(** The two paths agree on the text returned and on the advisor they
    leave whenever the stream ends normally, its deltas concatenate to
    the text of the response object, and its last completed event
    carries the id of the response object. *)
Lemma sync_stream_agree_general c1 c2 q ins tl m a w1 w2 r s t :
  responses_create c1 (advisor_request a q ins tl m false) = Return r ->
  last_output_text r = Return t ->
  responses_create_stream c2 (advisor_request a q ins tl m true) = Return s ->
  interrupted s = None ->
  join (deltas (events s)) = t ->
  Py.last (completed_ids (events s)) = Some (id r) ->
  let sync := _sync_response c1 q ins tl m (a, w1) in
  let streamed := _stream_response c2 q ins tl m (a, w2) in
  fst sync = Return t
  /\ fst streamed = Return t
  /\ fst (snd sync) = {| conversation_id := Some (id r) |}
  /\ fst (snd streamed) = {| conversation_id := Some (id r) |}.
Proof.
  intros Hr Ht Hs Hi Hj Hl. destruct a as [prev]. cbv zeta.
  rewrite (_sync_response_spec _ _ _ _ _ _ _ _ Hr),
    (_stream_response_spec _ _ _ _ _ _ _ _ Hs), Hi, Ht, Hj.
  unfold latest. rewrite Hl. repeat split; reflexivity.
Qed.

(** After a turn of demo 2 that returned, [conversation_id] is the id of
    the response object, or the id of the last completed event of the
    stream (the id held before when the stream had none). *)
Lemma advisor_chained_to_last_turn c q ins tl m a w :
  (forall t a' w',
      _sync_response c q ins tl m (a, w) = (Return t, (a', w')) ->
      exists r,
        responses_create c (advisor_request a q ins tl m false) = Return r
        /\ conversation_id a' = Some (id r))
  /\ (forall s t a' w',
         responses_create_stream c (advisor_request a q ins tl m true)
         = Return s ->
         _stream_response c q ins tl m (a, w) = (Return t, (a', w')) ->
         conversation_id a'
         = latest (completed_ids (events s)) (conversation_id a)).
Proof.
  split.
  - intros t a' w' H.
    destruct (responses_create c (advisor_request a q ins tl m false))
      as [r|e] eqn:E.
    + rewrite (_sync_response_spec _ _ _ _ _ _ _ _ E) in H.
      injection H as _ <- _. exists r. split; reflexivity.
    + unfold _sync_response, remote, notify, modify, lift, self, bind in H.
      cbn [fst snd] in H. rewrite E in H. discriminate.
  - intros s t a' w' E H. destruct a as [prev].
    rewrite (_stream_response_spec _ _ _ _ _ _ _ _ E) in H.
    destruct (interrupted s); [discriminate|].
    injection H as _ <- _. reflexivity.
Qed.





End SyncAndStream.

(* ================================================================== *)
(** * Function tools: errors become text                              *)
(* ================================================================== *)

Section ToolErrors.

Import PersonalAssistant.

Variable W : Type.
Variable tzinfo : Type.
Variable pytz_timezone : string -> M W tzinfo.
Variable datetime_now_strftime : tzinfo -> W -> string * W.
Variable eval_str : string -> M W string.
Variable random_randint : nat -> nat -> W -> string * W.
Variable random_choice : list string -> W -> string * W.

(** What leaves [calculate] is never an instance of [Exception], and
    what leaves [get_current_time] never an [UnknownTimeZoneError]. *)
Lemma calculate_propagates_no_Exception expression w :
  match fst (calculate W eval_str expression w) with
  | Return _ => True
  | Raise e => isinstance e Exception = false
  end.
Proof.
  unfold PersonalAssistant.calculate, try_except, bind, ret.
  destruct (eval_str expression w) as [[v|e] w']; cbn [fst]; [exact I|].
  destruct (isinstance e Exception) eqn:E; cbn [fst]; [exact I|exact E].
Qed.

Lemma get_current_time_propagates_no_UnknownTimeZoneError timezone w :
  match fst (get_current_time W tzinfo pytz_timezone datetime_now_strftime
                               timezone w) with
  | Return _ => True
  | Raise e => isinstance e UnknownTimeZoneError = false
  end.
Proof.
  unfold PersonalAssistant.get_current_time, try_except, bind, ret, step.
  destruct (pytz_timezone timezone w) as [[tz|e] w']; cbn [fst];
    [exact I|].
  destruct (isinstance e UnknownTimeZoneError) eqn:E; cbn [fst];
    [exact I|exact E].
Qed.


End ToolErrors.

Section ToolErrorsExample.

Import PersonalAssistant Examples.


End ToolErrorsExample.

(* ================================================================== *)
(** * The bounded tool loop                                           *)
(* ================================================================== *)

Section ToolLoop.

Import Orchestration Examples.

Variable submitTurn : string -> option string -> AggregationResult.
Variable submitToolResult :
  string -> string -> option string -> list (ToolCall * string) ->
  AggregationResult.
Variable registry : ToolRegistry.
Variable max_depth : nat.

(** Dispatching a tool call never fails with the loop's own error. *)
Lemma tool_output_not_exceeded (c : ToolCall) :
  tool_output registry c <> inl ToolLoopExceededError.
Proof.
  unfold tool_output, invokeLocal.
  destruct (lookup registry (toolName c)) as [t|]; [|discriminate].
  destruct (tool_kind t); [|discriminate].
  destruct (handler t) as [h|]; [|discriminate].
  destruct (h (args c)); discriminate.
Qed.

(** Each round of the loop executes one tool call and uses up one unit
    of depth. *)
Lemma tool_loop_rounds (depth : nat) :
  forall prev done r,
    let out := tool_loop submitToolResult registry depth prev done r in
    length (snd out) <= length done + depth
    /\ (fst out = inl ToolLoopExceededError ->
        length (snd out) = length done + depth).
Proof.
  induction depth as [|depth IH]; intros prev done r; cbv zeta.
  - cbn [tool_loop]. destruct (awaiting r) as [c|]; cbn.
    + destruct (failed r); cbn; split; try lia; discriminate.
    + split; [lia|discriminate].
  - cbn [tool_loop]. destruct (awaiting r) as [c|]; cbn [fst snd].
    + destruct (failed r); cbn [fst snd]; [split; [lia|discriminate]|].
      destruct (tool_output registry c) as [e|o] eqn:E; cbn [fst snd].
      * split; [lia|]. intros H.
        assert (e = ToolLoopExceededError) by congruence. subst e.
        now apply tool_output_not_exceeded in E.
      * specialize (IH prev ((c, o) :: done)
                       (submitToolResult (callId c) o prev ((c, o) :: done))).
        cbv zeta in IH. cbn [length] in IH. destruct IH as [A B].
        split; [lia|]. intros H. rewrite (B H). lia.
    + split; [lia|discriminate].
Qed.

(** A reply on which the service insists is a request for local tool
    execution. *)
Lemma insists_pauses (r : AggregationResult) :
  insists registry r -> Rounds.pauses r = true.
Proof.
  intros [F [c [o [A _]]]]. unfold Rounds.pauses. now rewrite F, A.
Qed.

(** The loop gives up exactly when [depth] rounds have been run and the
    reply in hand is one more request. *)
Lemma tool_loop_exceeded_iff (depth : nat) :
  forall prev done r,
    fst (tool_loop submitToolResult registry depth prev done r)
    = inl ToolLoopExceededError
    <-> Rounds.asks_after submitToolResult registry depth prev (done, r)
        = true.
Proof.
  induction depth as [|depth IH]; intros prev done r.
  - cbn [tool_loop]. unfold Rounds.asks_after, Rounds.pauses.
    cbn [Rounds.after_rounds snd].
    destruct (awaiting r) as [c|]; destruct (failed r); cbn;
      split; intros H; try discriminate H; reflexivity.
  - cbn [tool_loop]. unfold Rounds.asks_after.
    cbn [Rounds.after_rounds]. unfold Rounds.next_round. cbn [fst snd].
    destruct (awaiting r) as [c|];
      [|cbn; split; intros H; discriminate H].
    destruct (failed r); [cbn; split; intros H; discriminate H|].
    destruct (tool_output registry c) as [e|o] eqn:E.
    + cbn [fst]. split; intros H; [|discriminate H].
      assert (e = ToolLoopExceededError) by congruence. subst e.
      now apply tool_output_not_exceeded in E.
    + cbv zeta. apply IH.
Qed.

(** A service that insists on every reply carrying at most
    [length done + depth] tool outputs asks beyond [depth] rounds. *)
Lemma insisting_asks_after (depth : nat) :
  forall prev done r,
    insists registry r ->
    (forall i o p d, length d <= length done + depth ->
                     insists registry (submitToolResult i o p d)) ->
    Rounds.asks_after submitToolResult registry depth prev (done, r) = true.
Proof.
  induction depth as [|depth IH]; intros prev done r I All.
  - unfold Rounds.asks_after. cbn [Rounds.after_rounds snd].
    now apply insists_pauses.
  - destruct I as [F [c [o [A T]]]].
    unfold Rounds.asks_after. cbn [Rounds.after_rounds].
    unfold Rounds.next_round. cbn [fst snd]. rewrite A, F, T. cbv zeta.
    apply IH.
    + apply All. cbn [length]. lia.
    + intros i o' p d Hd. apply All. cbn [length] in Hd. lia.
Qed.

▶ [Exercise goal] Using the entries above, extract exactly the span from the line with "destruct (responses_create c" to the line with "cbn [fst snd] in", both lines included; leave out everything else.

▶ [Result for this exercise]
    destruct (responses_create c (advisor_request a q ins tl m false))
      as [r|e] eqn:E.
    + rewrite (_sync_response_spec _ _ _ _ _ _ _ _ E) in H.
      injection H as _ <- _. exists r. split; reflexivity.
    + unfold _sync_response, remote, notify, modify, lift, self, bind in H.
      cbn [fst snd] in H. rewrite E in H. discriminate.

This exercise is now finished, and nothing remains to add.